Carlos Briggs

Personal information
- Born: March 2, 1963 (age 63) Nashua, New Hampshire, U.S.
- Listed height: 6 ft 1 in (1.85 m)
- Listed weight: 185 lb (84 kg)

Career information
- High school: Benedictine (Detroit, Michigan)
- College: Schoolcraft (1982–1984) Baylor (1984–1986);
- NBA draft: 1986: 4th round, 79th overall pick
- Drafted by: San Antonio Spurs
- Playing career: 1986–1989
- Position: Point guard
- Coaching career: 1995–present

Career history

Playing
- 1988–1989: Rockford Lightning
- 1989: Añejo Rum 65

Coaching
- 1995–1996: Waxahachie HS (asst.)
- 1996–1997: Cedar Hill HS (asst.)
- 1997–2006: Schoolcraft College
- 2007–2012: Detroit Mercy (asst.)
- 2014–2015: Trinity Valley CC (asst.)
- 2015–2017: McLennan CC (asst.)
- 2017–2019: Florida A&M (asst.)
- Stats at Basketball Reference

= Carlos Briggs =

American basketball player and coach (born 1963)

Carlos Mitchell Briggs (born March 2, 1963) is an American former professional basketball player from Detroit, Michigan. Since retiring from professional basketball, Carlos Briggs has enjoyed a successful coaching career at the high school and collegiate levels, and was most recently an assistant coach at Florida A&M.

==Basketball career==
After high school, he stayed in Michigan to play two years for Schoolcraft College during his freshman (1982–83) and sophomore (1983–84) seasons. Briggs led the nation in scoring both years, averaging 30.1 points per game his freshman year and 34.2 points his sophomore year. He was a JUCO All-American in 1983–84.

Briggs transferred to Baylor University (an NCAA Division I school) in 1984–85 and contributed 20.4 ppg and 3.5 apg for the Bears. Briggs was the fourth round draft pick for the San Antonio Spurs in 1986.
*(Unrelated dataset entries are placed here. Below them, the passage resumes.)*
Lemma wp_load {A} fl (f : result config_error ClientConfig -> prog cmdE A) Q s :
  (forall cfg path, LoadClientConfig path (c_file s) = Ok cfg -> dwp (f (Ok (apply_flags fl cfg))) Q s) ->
  (forall e path, LoadClientConfig path (c_file s) = Err e -> dwp (f (Err e)) Q s) ->
  dwp (loadClientCfg fl ≫= f) Q s.
Proof.
  intros Hok Hno. apply wp_bind. unfold loadClientCfg. dstep.
  destruct (LoadClientConfig (d_path c) (c_file s)) as [cfg|e] eqn:Hl; [by eapply Hok | by eapply Hno].
Qed.

(** A login that succeeds has a key, keeps the server and has saved both. *)
Definition logs_in (s : Machine) (cfg : ClientConfig) (r : ClientConfig * option cmd_error) (s' : Machine) : Prop :=
  c_net s' = c_net s /\ ServerAddr r.1 = ServerAddr cfg /\
  (r.2 = None -> Token r.1 <> ""%string /\ on_disk r.1 s').

Lemma wp_save_key key cfg s : key <> ""%string -> dwp (save_key key cfg) (logs_in s cfg) s.
Proof. intros Hk. unfold save_key. apply wp_save; intros s1; by intros; split_and!. Qed.

Lemma wp_runLogin cfg s : dwp (runLogin cfg) (logs_in s cfg) s.
Proof.
  unfold runLogin. dstep. destruct (StartCallbackServer (d_port c)) as [url|e]; [|by split_and!].
  apply wp_trigger. intros c0 s1 opened He. cbn [cmd_exec] in He.
  assert (c_net s1 = c_net s) as Hn by (destruct (OpenBrowser _ _); by injection He as <- <-). clear He.
  assert (forall r s2, logs_in s1 cfg r s2 -> logs_in s cfg r s2) as Hto by (unfold logs_in; rewrite Hn; done).
  eapply wp_mono; [exact Hto|]. destruct opened.
  - apply wp_read_trimmed. intros [key|]; [|by split_and!].
    destruct (String.eqb_spec key ""); [by split_and! | by apply wp_save_key].
  - dstep. destruct (foldl callback_handler None (d_requests c1)) as [[key name]|]; [|by split_and!].
    cbn [cb_Key]. destruct (String.eqb_spec key ""); [by split_and! | by apply wp_save_key].
Qed.

Lemma wp_ensureServer cfg s :
  dwp (ensureServer cfg) (fun r s' => c_net s' = c_net s /\ Token r.1 = Token cfg /\
    (r.2 = true -> ServerAddr r.1 <> ""%string)) s.
Proof.
  unfold ensureServer. destruct (has_server cfg) eqn:Hh.
  { split_and!; try done. intros _. unfold has_server in Hh. apply andb_true_iff in Hh as [Hh _].
    by apply negb_true_iff, String.eqb_neq in Hh. }
  apply wp_read_trimmed. intros [addr|]; [|by split_and!].
  destruct (String.eqb_spec addr ""); [by split_and!|].
  assert (default_port addr <> ""%string) as Hp
    by (unfold default_port; destruct addr; [done|]; by destruct (Contains _ _)).
  by apply wp_save; intros s1; intros; split_and!.
Qed.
He played for the Rockford Lightning in the Continental Basketball Association in the 1988–89 season and had a brief stint with the Youngstown Pride in the World Basketball League.

==Philippine stint==
Carlos Briggs went to play for the most popular ballclub Añejo Rum 65 in the Philippine Basketball Association from October to December 1989, averaging an incredible 62.1 points in 24 games, leading his team to a second-place finish, he made a personal record in that conference, once hitting 89 points in a single game.